Michigan banker Jim MacPhee passed away after a year-long battle with brain cancer at Rose Arbor Hospice in Kalamazoo on September 11.

He served as chair of the Independent Community Bankers of America in 2010-2011, steering the group through the turbulent aftereffects of the recession. “Community bankers are resilient,” he said at the time. “ We’ve always tried to do the right thing for the customer. When you walk into our banks there’s an invisible sign that says ‘your principal is safe here.’ I don’t think the model has changed. I am not hearing that these folks were involved in sub-prime or exotic lending. They stuck to their knitting.” 

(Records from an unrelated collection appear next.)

Lemma shouldExclude_true_iff pf itemPath (S : gset string) :
  shouldExclude pf itemPath S = true
  <-> normalizePath pf itemPath ∈ S
      \/ exists e, e ∈ S /\ matchesDirectoryEntry pf (normalizePath pf itemPath) e = true.
Proof.
  unfold shouldExclude. case_bool_decide as Hin.
  - split; [left; exact Hin|reflexivity].
  - rewrite existsb_exists. split.
    + intros (e & He & Hm). right. exists e. split; [|exact Hm].
      apply elem_of_elements, list_elem_of_In, He.
    + intros [Hin'|(e & He & Hm)]; [contradiction|].
      exists e. split; [|exact Hm]. apply list_elem_of_In, elem_of_elements, He.
Qed.

Lemma matchesDirectoryEntry_marker pf n d :
  matchesDirectoryEntry pf n (d +:+ path_sep pf)
  = String.eqb n d || Js.startsWith n (d +:+ path_sep pf).
Proof.
  unfold matchesDirectoryEntry, path_sep. rewrite endsWithChar_app, dropLast_app. reflexivity.
Qed.

Lemma sibling_not_matched pf d z :
  beginsOutsideSeparator z = true ->
  d +:+ z <> d +:+ path_sep pf
  /\ matchesDirectoryEntry pf (d +:+ z) (d +:+ path_sep pf) = false.
Proof.
  intros Hz. destruct z as [|c z]; [discriminate|]. simpl in Hz.
  apply negb_true_iff in Hz.
  assert (Hc : Ascii.eqb c (sepChar pf) = false).
  { apply Ascii.eqb_neq. intros ->. rewrite isSlash_sepChar in Hz. discriminate. }
  split.
  - intros H. apply string_app_inv_head in H. unfold path_sep in H.
    injection H as H _. subst c. rewrite Ascii.eqb_refl in Hc. discriminate.
  - rewrite matchesDirectoryEntry_marker. apply orb_false_iff. split.
    + apply String.eqb_neq. intros H.
      rewrite <- (string_app_nil_r d) in H at 2.
      apply string_app_inv_head in H. discriminate.
    + rewrite startsWith_app. unfold path_sep. simpl. rewrite Hc. reflexivity.
Qed.

(** C6, as the code has it.  Let the set hold the entry [d] followed by the
    separator, where [d] is a non-empty path in normal form.  Then [d] itself
    and every path that continues [d] after a separator are excluded; for a
    path that continues [d] with a character that is not a separator this
    entry never matches, so the answer is that of the set without the entry,
    and [false] when the entry is alone; and [src/lib], as an exact entry or
    as a directory entry, does not exclude [src/library]. *)
Theorem shouldExclude_directory_entry (pf : platform) (S : gset string) (d : string)
    (Hnormal : normalizePath pf d = d) (Hnonempty : Js.truthy d = true)
    (Hentry : d +:+ path_sep pf ∈ S) :
  shouldExclude pf d S = true
  /\ (forall suffix, shouldExclude pf (d +:+ path_sep pf +:+ suffix) S = true)
  /\ (forall y, beginsOutsideSeparator y = true ->
        shouldExclude pf (d +:+ y) S = shouldExclude pf (d +:+ y) (S ∖ {[ d +:+ path_sep pf ]}))
  /\ (forall y, beginsOutsideSeparator y = true ->
        shouldExclude pf (d +:+ y) {[ d +:+ path_sep pf ]} = false)
  /\ shouldExclude pf "src/library" {[ "src/lib" ]} = false
  /\ shouldExclude pf "src/library" {[ normalizePath pf "src/lib" +:+ path_sep pf ]} = false.
Proof.
  assert (Hd : d <> "") by (intros ->; discriminate).
  assert (Hsib : forall y, beginsOutsideSeparator y = true ->
            normalizePath pf (d +:+ y) <> d +:+ path_sep pf
            /\ matchesDirectoryEntry pf (normalizePath pf (d +:+ y)) (d +:+ path_sep pf) = false).
  { intros y Hy. destruct (normal_form_segments pf d Hnormal) as [Hjoin Hsegs].
    destruct (normalizePath_sibling_segments pf (segmentsOf d) y Hsegs) as (z & Hz & Hn).
    - intros Hnil. rewrite Hnil in Hjoin. contradiction.
    - exact Hy.
    - rewrite <- Hjoin in Hn. rewrite Hn. apply sibling_not_matched, Hz. }
  repeat split.
  - apply shouldExclude_true_iff. right. exists (d +:+ path_sep pf).
    split; [exact Hentry|]. rewrite matchesDirectoryEntry_marker, Hnormal, String.eqb_refl.
    reflexivity.
  - intros suffix. apply shouldExclude_true_iff. right. exists (d +:+ path_sep pf).
    split; [exact Hentry|]. rewrite matchesDirectoryEntry_marker.
    destruct (normalizePath_descendant pf d suffix Hnormal Hd) as [->|(rest & ->)].
    + rewrite String.eqb_refl. reflexivity.
    + rewrite startsWith_prefix. apply orb_true_r.
  - intros y Hy. destruct (Hsib y Hy) as [Hne Hm].
    apply eq_true_iff_eq. rewrite !shouldExclude_true_iff. split.
    + intros [Hin|(e & He & Hme)].
      * left. apply elem_of_difference. split; [exact Hin|].
        intros Heq. apply elem_of_singleton in Heq. contradiction.
      * right. exists e. split; [|exact Hme].
        apply elem_of_difference. split; [exact He|].
        intros Heq. apply elem_of_singleton in Heq. subst e. congruence.
    + intros [Hin|(e & He & Hme)].
      * left. apply elem_of_difference in Hin as [Hin _]. exact Hin.
      * right. exists e. split; [|exact Hme].
        apply elem_of_difference in He as [He _]. exact He.
  - intros y Hy. destruct (Hsib y Hy) as [Hne Hm].
    apply not_true_is_false. rewrite shouldExclude_true_iff.
    intros [Hin|(e & He & Hme)].
    + apply elem_of_singleton in Hin. contradiction.
    + apply elem_of_singleton in He. subst e. congruence.
  - destruct pf; vm_compute; reflexivity.
  - destruct pf; vm_compute; reflexivity.
Qed.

After serving a two-year stint in the army in the late 60s, MacPhee began his banking career at Industrial State Bank in downtown Kalamazoo, which eventually became part of Comerica. In 1972, he joined Kalamazoo County State Bank in Schoolcraft, where he spent the rest of his banking career. He retired as CEO in 2015. 

MacPhee was president of the Michigan Association of Community Bankers in 1997 and was also a graduate of the University of Michigan Banking School.

In an interview with BankBeat in 2011, MacPhee recalled a highlight of his tenure with ICBA. “My life as chairman started December 23, 2009, when I got called into President Obama’s office with Secretary Geithner. That was really the first time that I felt community banking had a seat at the table. There were 12 of us in the room and each one of us had 10 minutes, one-on-one with the Secretary of the Treasury and the President of the United States, to tell them our argument, but as importantly, to tell them what was going on outside the beltway, in Michigan,” he said. “I walked away from there feeling like the bright line between Wall Street and Main Street had finally been defined. And that the press, media and administration, the Congress and, in fact, the President finally understood that Wall Street and Main Street are two huge separate segments of this economy.”